E-Cigarettes Are Now More Popular With Young People Than Regular Cigarettes

E-Cigarettes Are Now More Popular With Young People Than Regular Cigarettes
SAN RAFAEL, CA - JANUARY 28: Rhiannon Griffith-Bowman smokes an E-Cigarette at Digital Ciggz on January 28, 2015 in San Rafael, California. The California Department of Public Health released a report today that calls E-Cigarettes a health threat and suggests that they should be regulated like regular cigarettes and tobacco products. (Photo by Justin Sullivan/Getty Images)
SAN RAFAEL, CA - JANUARY 28: Rhiannon Griffith-Bowman smokes an E-Cigarette at Digital Ciggz on January 28, 2015 in San Rafael, California. The California Department of Public Health released a report today that calls E-Cigarettes a health threat and suggests that they should be regulated like regular cigarettes and tobacco products. (Photo by Justin Sullivan/Getty Images)

Electronic cigarette use among young people has surpassed traditional cigarette use for the first time, according to data released Thursday by the Centers for Disease Control and Prevention.

Although cigarette use is at a record low among young people, that doesn't mean fewer teens are using tobacco. Increased use of hookah -- a form of water pipe -- and e-cigarettes -- which produce a vapor instead of smoke but still contain nicotine -- cancelled out the declines in cigarette smoking.

"It's the first uptick in children using tobacco products in a generation. This is a very alarming finding," CDC Director Tom Frieden said Thursday in a conference call with reporters. "The tobacco industry spends more in a couple days than we do in an entire year on educating the public."

The survey, published in the Morbidity and Mortality Weekly Report, asked 22,000 middle and high school students about their tobacco usage over a 30-day period. The overall results were roughly consistent with recent years, with 24.6 percent of high school students and 7.7 percent of middle school students saying they had used some form of tobacco in 2014.

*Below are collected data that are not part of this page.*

(* ===== verification/GroupTheorems.v ===== *)
(** What the control plane promises: its requests never raise, its resources
    are partitioned, a group gets what it asked for and gives it back; and what
    is lost when a call of the runtime raises. *)

From S2P Require Import Prelude.
From S2P Require Import Switch.
From S2P Require Import Allocator.
From S2P Require Import ControlPlane.
From S2P Require Import Groups.
From S2P Require Import GroupService.
From S2P Require Import ControlService.

Section theorems.
Context {bf : Bfrt} {bfl : BfrtLaws} {topo : Topology}.

(** C9: whatever requests with at most 32 members and IPv4 addresses ([members_ok])
    a service has handled, no such request raises an exception when there is a
    recirculation port: no index is out of range, no release is invalid, no
    call of the runtime is refused. *)
Theorem requests_never_raise s q :
  cp_reachable s -> request_ok q -> t_recir_port <> [] ->
  exists a s', handle q s = (inr a, s') /\ cp_reachable s'.
Proof.
  intros Hs Hq Hrp. destruct (cp_reachable_inv s Hs Hrp) as [live Hi].
  destruct (handle_runs s live q Hi Hq Hrp) as (a & s' & E & _). exists a, s'. split; [done|].
  pose proof (cp_request s q Hs Hq) as Hr. by rewrite E in Hr.
Qed.

(** * Partition *)

Lemma free_or_owned s live x :
  cp_inv s live -> 0 <= x < SWITCH_MEM_SIZE ->
  (free_at (memseg s) x /\ forall g i, live !! g = Some i -> ~ block i x)
  \/ (~ free_at (memseg s) x /\ exists g i, live !! g = Some i /\ block i x
      /\ forall g' i', live !! g' = Some i' -> block i' x -> g' = g).
Proof.
  intros Hi Hx. pose proof (ci_free _ _ Hi x Hx) as Hf.
  destruct (decide (map_Forall (fun (_ : Z) i => ~ (gi_addr i <= x < gi_addr i + ALLOC_SIZE)) live)) as [Ha|Ha].
  - left. rewrite Hf. split; exact Ha.
  - right. apply map_not_Forall in Ha as (g & i & Hg & Hb%dec_stable); [|apply _].
    split; [|exists g, i; split; [done|]; split; [done|]].
    + rewrite Hf. intros Hl. by apply (Hl g i Hg).
    + intros g' i' Hg' Hb'. by apply (ci_disjoint _ _ Hi g' g i' i x).
Qed.

(** C10: in every state that requests with at most 32 members lead to, each address of the memory is free or
    belongs to exactly one group, each number of a group and each multicast
    node is free or in use but not both, the load of each recirculation port is
    the number of its groups, and the tables of the switch hold the entries of
    these groups and no others. *)
Theorem resources_partitioned s :
  cp_reachable s -> t_recir_port <> [] ->
  exists live, (forall g, undo s !! g = undo_of g <$> live !! g)
    /\ (forall x, 0 <= x < SWITCH_MEM_SIZE ->
         (free_at (memseg s) x /\ forall g i, live !! g = Some i -> ~ block i x)
         \/ (~ free_at (memseg s) x /\ exists g i, live !! g = Some i /\ block i x
             /\ forall g' i', live !! g' = Some i' -> block i' x -> g' = g))
    /\ free_group s ++ (map_to_list live).*1 ≡ₚ seqZ 1 255
    /\ free_node s ++ live_nodes live ≡ₚ seqZ 1 1023
    /\ (forall k c, recir_port_cnt s !! k = Some c -> c = port_load live k)
    /\ view_ok (sview s) live (free_node s).
Proof.
  intros Hs Hrp. destruct (cp_reachable_inv s Hs Hrp) as [live Hi]. exists live. split_and!.
  - apply (ci_undo _ _ Hi).
  - intros x. by apply free_or_owned.
  - apply (ci_groups _ _ Hi).
  - apply (ci_nodes _ _ Hi).
  - apply (ci_cnt _ _ Hi).
  - apply (ci_view _ _ Hi).
Qed.

(** * Creation *)

(** C24: for at most 32 members, [CreateGroup] answers with the null group and changes nothing exactly
    when a number, a node or an aligned block is lacking; otherwise it takes
    the first number, the lowest aligned block in a free segment and a
    recirculation port of least load, resets the bitmaps of the block and
    fills in the tables. *)
Theorem create_group_spec s live Member :
  cp_inv s live -> members_ok Member -> t_recir_port <> [] ->
  returns (CreateGroup Member) s (fun r s' =>
    (r = null_response /\ s' = s /\ no_resource s Member)
    \/ exists g i, ~ no_resource s Member /\ head (free_group s) = Some g /\ live !! g = None
         /\ gi_members i = Member /\ r = answer_of g i
         /\ lowest_block (memseg s) ALLOC_SIZE (gi_addr i) /\ (forall x, block i x -> free_at (memseg s) x)
         /\ (forall c, c ∈ recir_port_cnt s -> port_load live (gi_port i) <= c)
         /\ cp_inv s' (<[g := i]> live)
         /\ registers_reset i (v_regs (sview s)) (v_regs (sview s'))).
Proof.
  intros Hi HM Hrp. eapply returns_mono; [by apply (create_group_runs s live)|].
  intros r s' [Hn|(g & i & Ht & Hlow & Em & Er & Hi' & Hreg & _ & Hmin)]; [by left|right].
  exists g, i. destruct (taken_fresh _ _ _ _ Hi Ht) as (Hg & _).
  pose proof (tk_info _ _ _ _ Ht) as Hio. destruct (io_addr _ Hio) as (Ha0 & Ha1 & Hal).
  pose proof (tk_group _ _ _ _ Ht) as Hgr. split_and!; try done; [|by rewrite Hgr|by apply (tk_block _ _ _ _ Ht)].
  intros [E|[Hl|Hno]].
  - by rewrite E in Hgr.
  - pose proof (f_equal length (tk_nodes _ _ _ _ Ht)) as Hl'. rewrite length_app, length_drop in Hl'.
    destruct (io_len _ Hio) as [Hlen _]. rewrite Em in *. lia.
  - destruct (tk_fits _ _ _ _ Ht) as (idx & [(sg & Hsg & H1 & H2) _]).
    specialize (Hno sg (gi_addr i) (list_elem_of_lookup_2 _ _ _ Hsg) Hal H1). lia.
Qed.

(** * Creation and destruction *)

(** The same resources are free, and the switch has the same entries. *)
Record same_resources (s s' : servicer) : Prop := {
  sr_groups : free_group s' ≡ₚ free_group s;
  sr_nodes : free_node s' ≡ₚ free_node s;
  sr_cnt : recir_port_cnt s' = recir_port_cnt s;
  sr_undo : undo s' = undo s;
  sr_free : forall x, 0 <= x < SWITCH_MEM_SIZE -> free_at (memseg s') x <-> free_at (memseg s) x;
  sr_recirculate : recirculate_table (v_tables (sview s')) = recirculate_table (v_tables (sview s));
  sr_metadata : metadata_table (v_tables (sview s')) = metadata_table (v_tables (sview s));
  sr_restore : restore_table (v_tables (sview s')) = restore_table (v_tables (sview s));
  sr_mgids : forall g, 0 < g < MAX_GROUP_NUM -> v_mgids (sview s') !! g = v_mgids (sview s) !! g;
  sr_used : forall n, 0 < n < MAX_WORKER_NUM -> v_nodes (sview s') !! n = v_nodes (sview s) !! n;
}.

Lemma same_live s s' live : cp_inv s live -> cp_inv s' live -> same_resources s s'.
Proof.
  intros Hi Hi'. pose proof (ci_view _ _ Hi) as Hv. pose proof (ci_view _ _ Hi') as Hv'.
  assert (free_node s' ≡ₚ free_node s) as Hn.
  { apply (Permutation_app_inv_r (live_nodes live)). by rewrite (ci_nodes _ _ Hi), (ci_nodes _ _ Hi'). }
  constructor; try done.
  - apply (Permutation_app_inv_r ((map_to_list live).*1)). by rewrite (ci_groups _ _ Hi), (ci_groups _ _ Hi').
  - apply list_eq_same_length with (n := length t_recir_port);
      [apply (ci_cnt_len _ _ Hi)|apply (ci_cnt_len _ _ Hi')|].
    intros k x y _ Hx Hy. by rewrite (ci_cnt _ _ Hi' _ _ Hx), (ci_cnt _ _ Hi _ _ Hy).
  - apply map_eq. intros g. by rewrite (ci_undo _ _ Hi), (ci_undo _ _ Hi').
  - intros x Hx. by rewrite (ci_free _ _ Hi x Hx), (ci_free _ _ Hi' x Hx).
  - by rewrite (vo_recirculate _ _ _ Hv), (vo_recirculate _ _ _ Hv').
  - by rewrite (vo_metadata _ _ _ Hv), (vo_metadata _ _ _ Hv').
  - apply map_eq. intros [g r]. by rewrite (vo_restore _ _ _ Hv), (vo_restore _ _ _ Hv').
  - intros g Hg. by rewrite (vo_mgids _ _ _ Hv g Hg), (vo_mgids _ _ _ Hv' g Hg).
  - intros n Hr. assert (n ∈ free_node s ++ live_nodes live) as Hin.
    { rewrite (ci_nodes _ _ Hi). apply elem_of_seqZ. unfold MAX_WORKER_NUM in Hr. lia. }
    apply elem_of_app in Hin as [Hf|(g & i & Hg & [k Hk]%list_elem_of_lookup_1)%elem_of_live_nodes].
    + rewrite (vo_free _ _ _ Hv n Hf). apply (vo_free _ _ _ Hv'). by rewrite Hn.
    + by rewrite (vo_nodes _ _ _ Hv g i k n Hg Hk), (vo_nodes _ _ _ Hv' g i k n Hg Hk).
Qed.

(** C25: destroying a group of at most 32 members right after it has been created gives back every
    resource: numbers, nodes, memory, the load of the ports and every entry of
    the switch are as before. *)
Theorem destroy_undoes_create s Member :
  cp_reachable s -> members_ok Member -> t_recir_port <> [] ->
  returns (r ← CreateGroup Member ; DestroyGroup (r_group r)) s (fun _ s' => same_resources s s').
Proof.
  intros Hs HM Hrp. destruct (cp_reachable_inv s Hs Hrp) as [live Hi].
  py_step. eapply returns_mono; [by apply (create_group_runs s live)|].
  intros r s1 [(-> & -> & _)|(g & i & Ht & _ & _ & -> & Hi1 & _)].
  - exists tt, s. split; [|by apply (same_live s s live)]. eapply destroy_unknown; [done|].
    apply eq_None_not_Some. intros Hg.
    pose proof (groups_range _ _ 0 Hi (or_introl Hg)). lia.
  - destruct (taken_fresh _ _ _ _ Hi Ht) as (Hg & _).
    eapply returns_mono; [apply (destroy_runs s1 _ g i Hi1), lookup_insert_eq|].
    intros [] s2 [Hi2 _]. rewrite delete_insert_id in Hi2 by done. by apply (same_live s s2 live).
Qed.

(** * A call that raises *)

(** The calls change the device only, whether they raise or not. *)
Definition keeps {A} (m : py servicer A) : Prop := forall s, exists d, (m s).2 = {| s with dev := d |}.

Lemma keeps_result {A} (m : py servicer A) s o s' : keeps m -> m s = (o, s') -> exists d, s' = {| s with dev := d |}.
Proof. intros Hk E. destruct (Hk s) as [d Hd]. rewrite E in Hd. by exists d. Qed.

Lemma keeps_ret {A} (a : A) : keeps (mret a).
Proof. intros s. exists (dev s). by destruct s. Qed.

Lemma keeps_or_raise {A} e (o : option A) : keeps (or_raise e o).
Proof. intros s. exists (dev s). destruct o, s; reflexivity. Qed.

Lemma keeps_call c : keeps (call c).
Proof. intros s. unfold call. destruct (bf_exec c (dev s)) as [d|]; [by exists d|]. exists (dev s). by destruct s. Qed.

Lemma keeps_bind {A B} (m : py servicer A) (k : A -> py servicer B) :
  keeps m -> (forall a, keeps (k a)) -> keeps (m ≫= k).
Proof.
  intros Hm Hk s. destruct (Hm s) as [d Hd]. unfold mbind, py_bind.
  destruct (m s) as [[e|a] s']; simpl in *; subst s'; [by exists d|].
  destruct (Hk a {| s with dev := d |}) as [d' Hd']. by exists d'.
Qed.

Lemma keeps_for {A} (l : list A) (body : A -> py servicer unit) :
  (forall x, keeps (body x)) -> keeps (py_for l body).
Proof. intros Hb. induction l as [|x l IH]; simpl; [apply keeps_ret|by apply keeps_bind]. Qed.

(** A handler that ends in an exception has only made calls so far. *)
Definition raises_early {A} (m : py servicer A) : Prop := forall s e s',
  m s = (inl e, s') -> exists d, s' = {| s with dev := d |}.

Lemma raises_early_bind {A B} (m : py servicer A) (k : A -> py servicer B) :
  keeps m -> (forall a, raises_early (k a)) -> raises_early (m ≫= k).
Proof.
  intros Hm Hk s e s' E. unfold mbind, py_bind in E. destruct (Hm s) as [d Hd].
  destruct (m s) as [[e1|a] s1]; simpl in Hd; subst s1; [simplify_eq; by exists d|].
  destruct (Hk a _ _ _ E) as [d' ->]. by exists d'.
Qed.

Lemma raises_early_update {A} f (a : A) : raises_early (update f ;; mret a).
Proof. intros s e s'. discriminate. Qed.

Lemma bind_raises {S A B} (m : py S A) (k : A -> py S B) s e s' :
  (m ≫= k) s = (inl e, s') ->
  m s = (inl e, s') \/ exists a s1, m s = (inr a, s1) /\ k a s1 = (inl e, s').
Proof. unfold mbind, py_bind. destruct (m s) as [[e1|a] s1]; [intros ?; simplify_eq; by left|]. right. by exists a, s1. Qed.

Lemma or_raise_raises {S A} (o : option A) e e' (s s' : S) :
  or_raise e o s = (inl e', s') -> e' = e.
Proof. destruct o; intros E; [discriminate E|]. by injection E as ->. Qed.

Lemma or_raise_returns {S A} (o : option A) e a (s s' : S) :
  or_raise e o s = (inr a, s') -> o = Some a /\ s' = s.
Proof. destruct o; intros E; [|discriminate E]. by injection E as -> ->. Qed.

Lemma select_keeps s o s' :
  select_recir_port_idx s = (o, s') -> s' = s /\ forall e, o = inl e -> e = ValueError.
Proof.
  unfold select_recir_port_idx, mbind, py_bind, self.
  destruct (py_min (recir_port_cnt s)) as [m|]; [|intros [= <- <-]; split; congruence].
  cbn [or_raise]. unfold mret, py_ret.
  destruct (py_index m (recir_port_cnt s)); intros [= <- <-]; split; congruence.
Qed.

(** The rest of [create], once the resources have been taken. *)
Lemma create_calls_raise (P : py servicer response) :
  raises_early P -> forall s e s', P s = (inl e, s') ->
  memseg s' = memseg s /\ free_group s' = free_group s /\ free_node s' = free_node s /\ undo s' = undo s.
Proof. intros HP s e s' E. by destruct (HP _ _ _ E) as [d ->]. Qed.

(** C40: [CreateGroup] records how to undo its work only at its very end: when a
    call of the runtime raises, the block, the number and the nodes are gone,
    and destroying the group does nothing. *)
Theorem create_group_leaks s Member s' :
  CreateGroup Member s = (inl RuntimeError, s') ->
  exists g idx addr segs, head (free_group s) = Some g
    /\ alloc_seg (memseg s) idx addr (addr + ALLOC_SIZE) = Some segs
    /\ memseg s' = segs /\ free_group s' = tail (free_group s)
    /\ free_node s' = drop (length Member) (free_node s) /\ undo s' = undo s
    /\ (undo s !! g = None -> DestroyGroup g s' = (inr tt, s')).
Proof.
  intros E. unfold CreateGroup in E. apply bind_raises in E as [E|(s0 & s1 & E1 & E)]; [discriminate E|].
  injection E1 as <- <-. destruct (fit_seg _ _) as [[[idx addr]|]|]; [|by destruct (_ || _)|discriminate E].
  destruct (_ || _); [discriminate E|]. unfold create in E. cbv zeta in E.
  apply bind_raises in E as [E|(s0 & s1 & E1 & E)]; [discriminate E|]. injection E1 as <- <-.
  apply bind_raises in E as [E|(segs & s1 & E1 & E)]; [by apply or_raise_raises in E|].
  apply or_raise_returns in E1 as [Has ->].
  apply bind_raises in E as [E|([] & s1 & E1 & E)]; [discriminate E|]. injection E1 as <-.
  apply bind_raises in E as [E|(g & s1 & E1 & E)]; [by apply or_raise_raises in E|].
  apply or_raise_returns in E1 as [Hg ->].
  apply bind_raises in E as [E|([] & s1 & E1 & E)]; [discriminate E|]. injection E1 as <-.
  apply bind_raises in E as [E|([] & s1 & E1 & E)]; [discriminate E|]. injection E1 as <-.
  apply bind_raises in E as [E|(k & s1 & E1 & E)].
  { by apply select_keeps in E as [_ E]; specialize (E _ eq_refl). }
  apply select_keeps in E1 as [-> _].
  apply bind_raises in E as [E|([] & s1 & E1 & E)]; [discriminate E|]. injection E1 as <-.
  apply bind_raises in E as [E|(port & s1 & E1 & E)]; [by apply or_raise_raises in E|].
  apply or_raise_returns in E1 as [_ ->].
  apply create_calls_raise in E as (E1 & E2 & E3 & E4).
  - cbn [free_group free_node recir_port_cnt undo memseg] in *.
    exists g, idx, addr, segs. split_and!; try done.
    intros Hu. unfold DestroyGroup, mbind, py_bind, self. by rewrite E4, Hu.
  - do 2 (apply raises_early_bind; [apply keeps_call|intros []]).
    apply raises_early_bind; [|intros []].
    { apply keeps_for. intros x. repeat (apply keeps_bind; [apply keeps_or_raise || apply keeps_call|intros ?]).
      apply keeps_call. }
    apply raises_early_bind; [apply keeps_call|intros []].
    apply raises_early_bind; [apply keeps_for; intros x; apply keeps_call|intros []].
    apply raises_early_update.
Qed.

End theorems.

The survey identified one major change in tobacco use among young people: In past years, traditional cigarettes were always the most popular form of tobacco, but the new survey found that they had fallen to third place. Among high school students, 9.2 percent said they had smoked a cigarette in the month leading up to the study, compared to 13.4 percent who said they'd smoked an e-cigarette and 9.4 percent who had smoked hookah. The same order held for middle school students.

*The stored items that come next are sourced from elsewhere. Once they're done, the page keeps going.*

(* ===== verification/Hazards.v ===== *)
(** Where the worker's assumptions about groups and sequence numbers matter:
    the aggregator slots of the packets in flight, the wrap of the sequence
    numbers and the switch from one group to another. *)

From S2P Require Import Prelude.
From S2P Require Import Types.
From S2P Require Import Endian.
From S2P Require Import Config.
From S2P Require Import Congestion.
From S2P Require Import QueuePair.
From S2P Require Import Worker.
From S2P Require Import Window.
From S2P Require Import WorkerInv.
From S2P Require Import Receive.
From S2P Require Import Packet.
From S2P Require Import Send.
From S2P Require Import WorkerSafety.
From S2P Require Import LocalNet.
From S2P Require Import Demo.

(** * Aggregator slots *)

Section aggregators.
Context `{ConfigOk, SpscLaws, TransportLaws}.





End aggregators.

(** * Concrete hazards *)

#[local] Existing Instance small_config.
#[local] Existing Instance list_spsc.

(** [gen_pkt] tests for an empty window with the [to_send] from before the
    loop of [shift_send], so a first burst mixes two groups: the result of the
    second group's operation is stored in the buffer of the first group's
    operation, and that operation is answered. *)
Example group_switch_corrupts :
  exists s, demo [demo_sub_op 1 1 256; demo_sub_op 2 2 256] 3 = Ok (tt, s)
    /\ contents (cq (qp s)) = [demo_sub_op 1 1 256]
    /\ buffer_read demo_mem (Ptr 1 0) 256 = Some (replicate 256 17)
    /\ buffer_read demo_mem (Ptr 2 0) 256 = Some (replicate 256 34)
    /\ buffer_read (mem s) (Ptr 1 0) 256 = Some (replicate 256 34).
Proof.
  eexists. split; [vm_compute; reflexivity|].
  split; [reflexivity|]. split; [by vm_compute|]. split; by vm_compute.
Qed.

The American Lung Association created this graph based on the CDC data, demonstrating how quickly the rise of e-cigarettes has occurred:
high school tobacco use by type

Experts say that a combination of lax regulation and rules, as well as youth-focused marketing tactics, have contributed to this quick change.

"E-cigarettes are cheap, highly available, come in youth-appealing flavors, and they’re new. So no surprise that kids are going to try them. Experimentation is the nature of being a young person," Robin Koval, CEO and president of public health advocacy organization Legacy For Health, told The Huffington Post. "So it’s our responsibility to do the right thing, put in place the things we know work."

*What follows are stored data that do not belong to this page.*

(* ===== verification/FrameDemo.v ===== *)
(** Frames: the first packet of a worker through both passes of the switch, and
    a frame that is none of its business. *)

From S2P Require Import Prelude.
From S2P Require Import Types.
From S2P Require Import Endian.
From S2P Require Import Config.
From S2P Require Import QueuePair.
From S2P Require Import Worker.
From S2P Require Import WorkerInv.
From S2P Require Import Packet.
From S2P Require Import LocalNet.
From S2P Require Import Switch.
From S2P Require Import Aggregation.
From S2P Require Import Wire.
From S2P Require Import Demo.
From S2P Require Import StreamDemo.
From S2P Require Import WireDemo.
From S2P Require Import ClusterDemo.
From S2P Require Import Frames.
From S2P Require Import FrameParsing.
From S2P Require Import FrameTheorems.

#[local] Existing Instance small_config.
#[local] Existing Instance list_spsc.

"Look, when you make these things taste like gummy bears and cotton candy, you’re not targeting long-term smokers," Koval added.

The Food and Drug Administration regulates the sale and marketing of traditional cigarettes as well as several other products, but it currently does not have authority over e-cigarettes or hookah. In April 2014 it proposed extending its regulation authority to those products, but the rule has yet to go into effect.

"A few states have passed laws, but we need federal rules on aspects like setting age minimums and banning their sale through vending machines," said Andrea Villanti, associate director for regulatory science and policy at the Schroeder Institute for Tobacco Research and Policy Studies.

Frieden said young people widely -- and inaccurately -- believe that these products are somehow safer than traditional cigarettes.

"Nicotine is dangerous for kids at any age," he said. "The human brain development still in process during these years, and nicotine use is associated with lasting cognitive impairment."

Public health advocates are now turning their focus toward the FDA's proposed rules, which have been in the works for a year and should likely be implemented soon.

"We are always the underdogs in the fight against Big Tobacco. We expect they will mount legal challenges to anything FDA puts forward," Villanti said. "But that’s not a reason we shouldn’t pursue these types of policies."